Score:0

DHCP address keeps getting generated with netplan and bonded interface

eg flag

I have a bonded interface set up with netplan. Config is as follows:

# This is the network config written by 'subiquity'
network:
    bonds:
        bond0:
            addresses: [192.168.65.90/18]
            gateway4: 192.168.64.1
            interfaces:
            - eno1
            - eno2
            nameservers:
                addresses: [192.168.3.222,192.168.70.80]
            parameters:
                mode: active-backup
                primary: eno1
                mii-monitor-interval: 100
    ethernets:
        eno1: {}
        eno2: {}
    version: 2
    renderer: networkd

This is how I configure any server that uses a bonded interface, but something is off with this one. It keeps grabbing a DHCP address and I can no longer ssh into the server.

I also see this many times in /var/log/syslog:

dhclient[1357]: DHCPREQUEST for 192.168.25.226 on eno1 to 192.168.3.222 port 67 (xid=0x17fa4eb1)

How do I stop this from happening? I keep having to run netplan generate and netplan apply to get the static IP back.

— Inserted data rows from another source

(** A negative base distance breaks the agreement with distance 0 for
    negative distances as well. *)
Example negative_distance_negative_base :
  _calculateFareInternal initial (Num (-0.5)) false
    (Some {| baseFare := 30; baseDistance := -1; ratePerKm := 15 |}) = Num 38
  /\ _calculateFareInternal initial (Num 0) false
    (Some {| baseFare := 30; baseDistance := -1; ratePerKm := 15 |}) = Num 45.
Proof. split; reflexivity. Qed.



(** C2, as stated, fails: a persisted tariff with [baseFare = 0] is loaded as
    it is, and the fare for 1 km is then 0 where the default tariff gives
    30. *)
Lemma invalid_persisted_tariff_is_loaded :
  let zero_base_fare :=
    {| baseFare := 0; baseDistance := 1.5; ratePerKm := 15 |} in
  let storage : AsyncStorage :=
    {[ "fareSettings" := Parsed zero_base_fare ]} in
  loadFareSettings storage = zero_base_fare
  /\ loadFareSettings storage <> DEFAULT_SETTINGS
  /\ calculateFareForDistance storage initial (Num 1) false = Num 0
  /\ _calculateFareInternal initial (Num 1) false (Some DEFAULT_SETTINGS)
     = Num 30.
Proof.
  cbv zeta. repeat split; try reflexivity.
  vm_compute. discriminate.
Qed.

(** C2, amended: when nothing is persisted under the key, or the persisted
    text does not parse, loading substitutes the default tariff without an
    error, and the fare computed after loading is the fare under the default
    tariff.  A persisted tariff that parses is loaded unchanged, with no
    validation. *)
Theorem load_substitutes_default_when_absent_or_malformed
    (storage : AsyncStorage) (st : State) (d : jsnum) (n : bool) :
  getItem "fareSettings" storage = None
  \/ getItem "fareSettings" storage = Some Malformed ->
  loadFareSettings storage = DEFAULT_SETTINGS
  /\ DEFAULT_SETTINGS =
     {| baseFare := 30; baseDistance := 1.5; ratePerKm := 15 |}
  /\ calculateFareForDistance storage st d n =
     _calculateFareInternal st d n (Some DEFAULT_SETTINGS)
  /\ (forall (other : AsyncStorage) (s : FareSettings),
       loadFareSettings (<["fareSettings" := Parsed s]> other) = s).
Proof.
  intros H.
  assert (Hl : loadFareSettings storage = DEFAULT_SETTINGS).
  { unfold loadFareSettings. destruct H as [-> | ->]; reflexivity. }
  repeat split.
  - exact Hl.
  - unfold calculateFareForDistance. now rewrite Hl.
  - intros other s. unfold loadFareSettings, getItem.
    now rewrite lookup_insert_eq.
Qed.

Lemma load_substitutes_default_when_absent_or_malformed_witness :
  (getItem "fareSettings" (∅ : AsyncStorage) = None
   \/ getItem "fareSettings" (∅ : AsyncStorage) = Some Malformed)
  /\ loadFareSettings ∅ = DEFAULT_SETTINGS.
Proof.
  assert (H : getItem "fareSettings" (∅ : AsyncStorage) = None
              \/ getItem "fareSettings" (∅ : AsyncStorage) = Some Malformed)
    by (left; reflexivity).
  split; [exact H |].
  exact (proj1 (load_substitutes_default_when_absent_or_malformed
                  ∅ initial (Num 2) false H)).
Defined.

(** C8: the night window is true exactly for the local hours 22, 23, 0, 1,
    2, 3 and 4, and false exactly for the hours 5 to 21; an instant at
    05:00 and one at 21:00 are by day. *)
Theorem night_window_hours (now : Date) :
  (isNightTime now = true <->
     In (getHours now) [22; 23; 0; 1; 2; 3; 4]%Z)
  /\ (isNightTime now = false <-> (5 <= getHours now <= 21)%Z)
  /\ (0 <= getHours now <= 23)%Z
  /\ getHours (5 * 3600000)%Z = 5%Z
  /\ isNightTime (5 * 3600000)%Z = false
  /\ getHours (21 * 3600000)%Z = 21%Z
  /\ isNightTime (21 * 3600000)%Z = false.
Proof.
  assert (Hr : (0 <= getHours now < 24)%Z)
    by (unfold getHours; apply Z.mod_pos_bound; lia).
  assert (Hn : isNightTime now = true <->
               (22 <= getHours now \/ getHours now < 5)%Z).
  { unfold isNightTime. cbv zeta. rewrite orb_true_iff. lia. }
  assert (Hd : isNightTime now = false <-> (5 <= getHours now <= 21)%Z).
  { destruct (isNightTime now); split; intros H; try reflexivity;
      try discriminate; lia. }
  split; [| split; [exact Hd |]].
  - rewrite Hn. cbn [In]. lia.
  - repeat split; try reflexivity; lia.
Qed.

End FareEngine.

(** ** The settings editor *)
Section SettingsEditor.
Import FareCalculator SettingsScreen.
Open Scope Q_scope.

Lemma saveSettings_accepts (storage : AsyncStorage) (st : State) :
  acceptable (tempSettings st) ->
  saveSettings storage st =
    (<["fareSettings" := Parsed (tempSettings st)]> storage,
     {| settings := tempSettings st; tempSettings := tempSettings st |},
     SettingsSaved).
Proof.
  intros (Hf & Hd & Hr & Hmax). unfold saveSettings, Qgt_bool. cbv zeta.
  apply Qle_bool_false in Hf, Hd, Hr. rewrite Hf, Hd, Hr. cbn [orb].
  apply Qle_bool_iff in Hmax. rewrite Hmax. reflexivity.
Qed.

Lemma saveSettings_rejects (storage : AsyncStorage) (st : State) :
  ~ acceptable (tempSettings st) ->
  fst (saveSettings storage st) = (storage, st)
  /\ snd (saveSettings storage st) <> SettingsSaved.
Proof.
  intros Hn. unfold saveSettings, Qgt_bool. cbv zeta.
  destruct (Qle_bool (baseFare (tempSettings st)) 0) eqn:Ef;
    [split; [reflexivity | discriminate] |].
  destruct (Qle_bool (baseDistance (tempSettings st)) 0) eqn:Ed;
    [split; [reflexivity | discriminate] |].
  destruct (Qle_bool (ratePerKm (tempSettings st)) 0) eqn:Er;
    [split; [reflexivity | discriminate] |].
  cbn [orb].
  destruct (Qle_bool (baseDistance (tempSettings st)) 10) eqn:Em;
    [| split; [reflexivity | discriminate]].
  exfalso. apply Hn.
  apply Qle_bool_false in Ef, Ed, Er. apply Qle_bool_iff in Em.
  repeat split; assumption.
Qed.

Example save_default_into_empty_store :
  saveSettings ∅
    {| settings := DEFAULT_SETTINGS; tempSettings := DEFAULT_SETTINGS |} =
  ({[ "fareSettings" := Parsed DEFAULT_SETTINGS ]},
   {| settings := DEFAULT_SETTINGS; tempSettings := DEFAULT_SETTINGS |},
   SettingsSaved).
Proof. reflexivity. Qed.

Example save_rejects_eleven_km :
  let edited := {| baseFare := 30; baseDistance := 11; ratePerKm := 15 |} in
  let st := {| settings := DEFAULT_SETTINGS; tempSettings := edited |} in
  saveSettings ∅ st = (∅, st, BaseDistanceTooLarge).
Proof. reflexivity. Qed.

Every other server that has this exact config keeps its static IP. I don't know where to look to determine what is doing it.

I see this process running. Could it be related?

root@my_server:/var/log# ps -ef | grep dhclient
root        1357       1  0 Nov22 ?        00:00:02 dhclient <--- THIS ONE
root      109077  108785  0 18:24 pts/3    00:00:00 grep --color=auto dhclient
Doug Smythies avatar
gn flag
Yes, as far as I know dhclient should not be running on a 20.04 system. Was your system upgraded from a previous release, like 18.04? I do not know how to disable dhclient.
DevOpsSauce avatar
eg flag
It was a fresh install of 20.04. I killed the process and have not seen the problem return.......yet.
Score:2
us flag

Networkd never invokes dhclient. This running dhclient process is the result of something else on your system besides your netplan config. Killing the process and checking that it does not return (including after a reboot) is the correct approach.

If it does return, you will want to check for other configuration under /etc, such as /etc/network/interfaces.

DevOpsSauce avatar
eg flag
That works for me. It's been almost 2 hours and it hasn't kicked me out of my ssh session and my `ifconfig` is still showing my static IP. It was probably something I did. I'm just not finding it in my bash history. Thank you for the tip!